TV screen crystals won the Nobel Prize in Chemistry for quantum dots

Three scientists have been granted the Nobel Prize in Chemistry for their contributions to the creation of quantum dots.

It’s possible that people have seen these microscopic crystals in their QLED TVs, where the nanoparticles produce color.

They are also utilized in solar panels, better cancer medication targeting, and medical imaging to direct surgeons.

The winners, Alexei I. Ekimov, Louis E. Brus, and Moungi G. Bawendi, will split the 11 million Swedish krona (£824,000) award.

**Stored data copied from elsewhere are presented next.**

(** No object has been touched yet and [update] has never run. *)
Definition empty_heap : Heap :=
  {| subjects := ∅; observers := ∅; calls := [] |}.

(** An object that no method has written yet is as its constructor leaves
    it. *)
Definition subject_at (h : Heap) (s : sref) : Subject :=
  default Subject__init__ (subjects h !! s).

Definition observer_at (h : Heap) (o : oref) : ConcreteObserver :=
  default Observer__init__ (observers h !! o).

(** ** The monad: store passing with exceptions *)

Inductive exn :=
  | AttributeError
  | AssertionError.

(** A computation either returns a value or raises; in both cases it leaves
    a store behind (the store at the moment of the [raise]). *)
Inductive outcome (A : Type) :=
  | Ok (a : A) (h : Heap)
  | Raise (e : exn) (h : Heap).
Arguments Ok {A} a h.
Arguments Raise {A} e h.

Definition Py (A : Type) : Type := Heap → outcome A.

Definition heap_of {A} (r : outcome A) : Heap :=
  match r with
  | Ok _ h => h
  | Raise _ h => h
  end.

Definition is_ok {A} (r : outcome A) : bool :=
  match r with
  | Ok _ _ => true
  | Raise _ _ => false
  end.

#[global] Instance Py_ret : MRet Py := λ A a h, Ok a h.

#[global] Instance Py_bind : MBind Py := λ A B k m h,
  match m h with
  | Ok a h' => k a h'
  | Raise e h' => Raise e h'
  end.

Definition raise {A} (e : exn) : Py A := λ h, Raise e h.

Definition read_subject (s : sref) : Py Subject :=
  λ h, Ok (subject_at h s) h.

Definition write_subject (s : sref) (v : Subject) : Py unit :=
  λ h, Ok () {| subjects := <[s := v]> (subjects h);
               observers := observers h;
               calls := calls h |}.

Definition read_observer (o : oref) : Py ConcreteObserver :=
  λ h, Ok (observer_at h o) h.

Definition write_observer (o : oref) (v : ConcreteObserver) : Py unit :=
  λ h, Ok () {| subjects := subjects h;
               observers := <[o := v]> (observers h);
               calls := calls h |}.

(** Ghost: record one invocation of [update]. *)
Definition log_update (o : oref) (arg : Value) : Py unit :=
  λ h, Ok () {| subjects := subjects h;
               observers := observers h;
               calls := calls h ++ [(o, arg)] |}.

(** [for x in xs: body(x)] *)
Fixpoint for_each {A} (xs : list A) (body : A → Py unit) : Py unit :=
  match xs with
  | [] => mret ()
  | x :: xs' => body x ;; for_each xs' body
  end.

(** ** The methods *)

(** [ConcreteObserver.update]: [self._observer_state = arg]. *)
Definition update (self : oref) (arg : Value) : Py unit :=
  log_update self arg ;;
  me ← read_observer self;
  write_observer self {| _observer_state := arg; _subject := _subject me |}.

(** [Subject._notify] over an explicit iteration order. *)
Definition _notify_in_order (order : list oref) (arg : Value) : Py unit :=
  for_each order (λ observer, update observer arg).

(** [Subject._notify]: [for observer in self._observers: observer.update(arg)].
    The iteration order of a Python set is unspecified; the model iterates in
    the order of [elements], and [_notify_in_order_perm] below shows that the
    resulting objects do not depend on that choice. *)
Definition _notify (self : sref) (arg : Value) : Py unit :=
  me ← read_subject self;
  _notify_in_order (elements (_observers me)) arg.

(** [Subject.register]:
    [self._observers.add(observer); observer._subject = self]. *)
Definition register (self : sref) (observer : oref) : Py unit :=
  me ← read_subject self;
  write_subject self {| _subject_state := _subject_state me;
                        _observers := {[observer]} ∪ _observers me |} ;;
  ob ← read_observer observer;
  write_observer observer {| _observer_state := _observer_state ob;
                             _subject := Some self |}.

(** [Subject.de_register]:
    [self._observers.discard(observer); observer._subject = None]. *)
Definition de_register (self : sref) (observer : oref) : Py unit :=
  me ← read_subject self;
  write_subject self {| _subject_state := _subject_state me;
                        _observers := _observers me ∖ {[observer]} |} ;;
  ob ← read_observer observer;
  write_observer observer {| _observer_state := _observer_state ob;
                             _subject := None |}.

A press release from Sweden’s Royal Academy of Sciences unintentionally revealed their identities hours before the formal announcement on Wednesday morning.

The Academy stated that it was investigating the reason behind the names’ early distribution. “This is regrettable, of course. We sincerely apologize for what transpired,” the academy’s secretary-general declared.

He maintained that the choice of the victors was not finalized until the.

He added that he had not heard the news prior to the Academy calling him, saying he was “very surprised, sleepy, shocked, and very honoured”.

With a diameter of only a few millionths of a millimeter, quantum dots are incredibly small. These are a synthetic set of semiconducting nanoparticles that, in response to light, glow red, blue, or green.

When supplied energy, the precise size of the object determines the color of light it emits. The colors in between are produced by the middle-sized quantum dots, which release lower energy waves to make red light, and the tiniest quantum dots, which release higher energy waves to produce blue light.

The Academy stated that “for a long time nobody thought you could make such small particles,” yet this year’s winners did precisely that.